#### WHAT YOU WILL DO
Pull out every line from the listing that has the word "exists".

#### EXTRACTED INFORMATION
****************************************

(** * mergetyp: generated merge functions

    A shallow embedding of the Go package [mergetyp] (files [mergetyp.go]
    and the generator file holding [gen], [genMap], [genArray], [genSlice]
    and [genStruct]).

    The package walks a [reflect] type once and returns a closure
    [func(l, r unsafe.Pointer)] that folds the right value into the left one.
    Here a closure is a [plan] (one constructor per closure literal of the
    source) and [exec] runs a plan on a store of typed memory cells addressed
    by integers, so that [fieldByOffset], slice headers and pointer slots read
    as they do in the source. *)

From Stdlib Require Import ZArith Ascii String List Bool Lia.
From Stdlib Require Import Floats.SpecFloat.
From stdpp Require Import base gmap strings list.

Open Scope Z_scope.

Set Warnings "-register-all,-clear-no-such-hyp".

(** ** The part of package [reflect] the generator is written against *)

Module reflect.

(** [reflect.Kind], in the order of the Go declaration. *)
Inductive Kind : Set :=
| Invalid | Bool
| Int | Int8 | Int16 | Int32 | Int64
| Uint | Uint8 | Uint16 | Uint32 | Uint64 | Uintptr
| Float32 | Float64 | Complex64 | Complex128
| Array | Chan | Func | Interface | Map | Ptr | Slice | String | Struct
| UnsafePointer.

#[global] Instance Kind_eq_dec : EqDecision Kind.
Proof. solve_decision. Defined.

(** A type as the generator sees it through [reflect.Type].  Composite
    type literals are built with [PtrTo], [ArrayOf], [SliceOf] and [MapOf];
    [Defined id] is an entry of the type table: every struct type, and
    every declared type of another kind ([type L []L]).  Two [Defined]
    types are the same type exactly when their identifiers are equal. *)
Inductive rtype : Set :=
| Basic (k : Kind)
| PtrTo (elem : rtype)
| ArrayOf (len : Z) (elem : rtype)
| SliceOf (elem : rtype)
| MapOf (key elem : rtype)
| Defined (id : nat).
(** X4: with the reverse complement included, a bound [evaluate] reports a
    breach as soon as a k-mer stands at a scanned start [i] and its reverse
    complement stands at a start [i'] with [1 <= i'] and
    [i' + min_length <= len(region)].  With [i' = i] this is a k-mer equal
    to its own reverse complement: a single occurrence of it is reported as
    non-unique. *)
Theorem reverse_complement_occurrence_detected self problem own kmer (i i' : nat) :
  AvoidNonuniqueSegments.location self = Some own ->
  AvoidNonuniqueSegments.include_reverse_complement self = true ->
  let region := extract_sequence own (sequence problem) in
  let k := AvoidNonuniqueSegments.min_length self in
  (i < length region - k)%nat ->
  slice region i (i + k) = kmer ->
  (1 <= i')%nat ->
  (i' + k <= length region)%nat ->
  slice region i' (i' + k) = reverse_complement kmer ->
  exists ev,
    AvoidNonuniqueSegments.evaluate self problem = Ok ev /\
    score ev < 0 /\ locations ev <> [].
Proof.
  intros Hown Hrc region k Hi Hkmer Hi'1 Hi'2 Hrev.
  destruct (evaluate_negative_iff self problem own Hown) as (ev & Hev & Hscore & Hlocs).
  exists ev. split; [done|].
  assert (exists kmer0,
             non_unique (AvoidNonuniqueSegments.kmers_locations self region !!! kmer0))
    as Hgroup.
  { exists kmer. unfold non_unique.
    rewrite kmers_locations_lookup, Hrc, length_app, !length_fmap. fold k.
    assert (i ∈ filter (fun i => slice region i (i + k) = kmer)
                       (seq 0 (length region - k))) as Hfwd.
    { apply list_elem_of_filter. split; [done|]. apply elem_of_seq. lia. }
    assert ((length region - i' - k)%nat
            ∈ filter (fun j => slice (reverse_complement region) j (j + k) = kmer)
                     (seq 0 (length region - k))) as Hbwd.
    { apply list_elem_of_filter. split; [|apply elem_of_seq; lia].
      rewrite slice_reverse_complement by lia.
      replace (length region - (length region - i' - k) - k)%nat with i' by lia.
      replace (length region - (length region - i' - k))%nat with (i' + k)%nat by lia.
      rewrite Hrev. apply reverse_complement_involutive. }
    destruct (filter _ (seq 0 (length region - k))) as [|? ?] eqn:E1 in Hfwd;
      [by apply elem_of_nil in Hfwd|].
    destruct (filter (fun j => slice (reverse_complement region) j (j + k) = kmer) _)
      as [|? ?] eqn:E2 in Hbwd; [by apply elem_of_nil in Hbwd|].
    rewrite E1, E2. cbn. lia. }
  split; [by apply Hscore | by apply Hlocs].
Qed.
Lemma wf_spawn reg g ths :
  registry_wf_parts reg g ths ->
  emplace g (Thread.mk g) reg !! g = Some (Thread.mk g)
  /\ registry_wf_parts (emplace g (Thread.mk g) reg) (g + 1)
       (ths ++ [mkOs g Entry]).
Proof.
  intros (H1 & H2 & H3).
  assert (Hfresh : reg !! g = None).
  { destruct (reg !! g) as [th |] eqn:E; [| done].
    apply H1 in E as [_ E]. lia. }
  unfold emplace. rewrite Hfresh.
  split; [apply lookup_insert_eq |].
  assert (Hget : forall m thm,
    (ths ++ [mkOs g Entry]) !! m = Some thm ->
    (ths !! m = Some thm) \/ (m = length ths /\ thm = mkOs g Entry)).
  { intros m thm Hm. apply lookup_app_Some in Hm as [Hm | [Hge Hm]]; [by left |].
    right. apply list_lookup_singleton_Some in Hm as [Hm <-].
    split; [lia | done]. }
  assert (Hold : forall m thm, ths !! m = Some thm -> live thm = true ->
                 threadid thm < g).
  { intros m thm Hm Hlm. destruct (H2 m thm Hm Hlm) as [x Hx].
    by apply H1 in Hx as [_ Hx]. }
  split; [| split].
  - intros k th Hk. apply lookup_insert_Some in Hk as [[<- <-] | [Hne Hk]].
    + simpl. lia.
    + apply H1 in Hk as [Hk1 Hk2]. lia.
  - intros j thj Hj Hlj. destruct (Hget j thj Hj) as [Hj' | [_ ->]].
    + destruct (H2 j thj Hj' Hlj) as [x Hx].
      destruct (decide (g = threadid thj)) as [<- | Hne].
      * rewrite lookup_insert_eq. eauto.
      * rewrite lookup_insert_ne by done. eauto.
    + simpl. rewrite lookup_insert_eq. eauto.
  - intros j k thj thk Hj Hk Hlj Hlk Heq.
    destruct (Hget j thj Hj) as [Hj' | [-> ->]];
      destruct (Hget k thk Hk) as [Hk' | [-> ->]]; simpl in *.
    + eapply H3; eauto.
    + pose proof (Hold j thj Hj' Hlj). lia.
    + pose proof (Hold k thk Hk' Hlk). lia.
    + done.
Qed.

****************************************

#### RESULT OF THIS EXERCISE
  exists ev,
  exists ev. split; [done|].
  assert (exists kmer0,
  { exists kmer. unfold non_unique.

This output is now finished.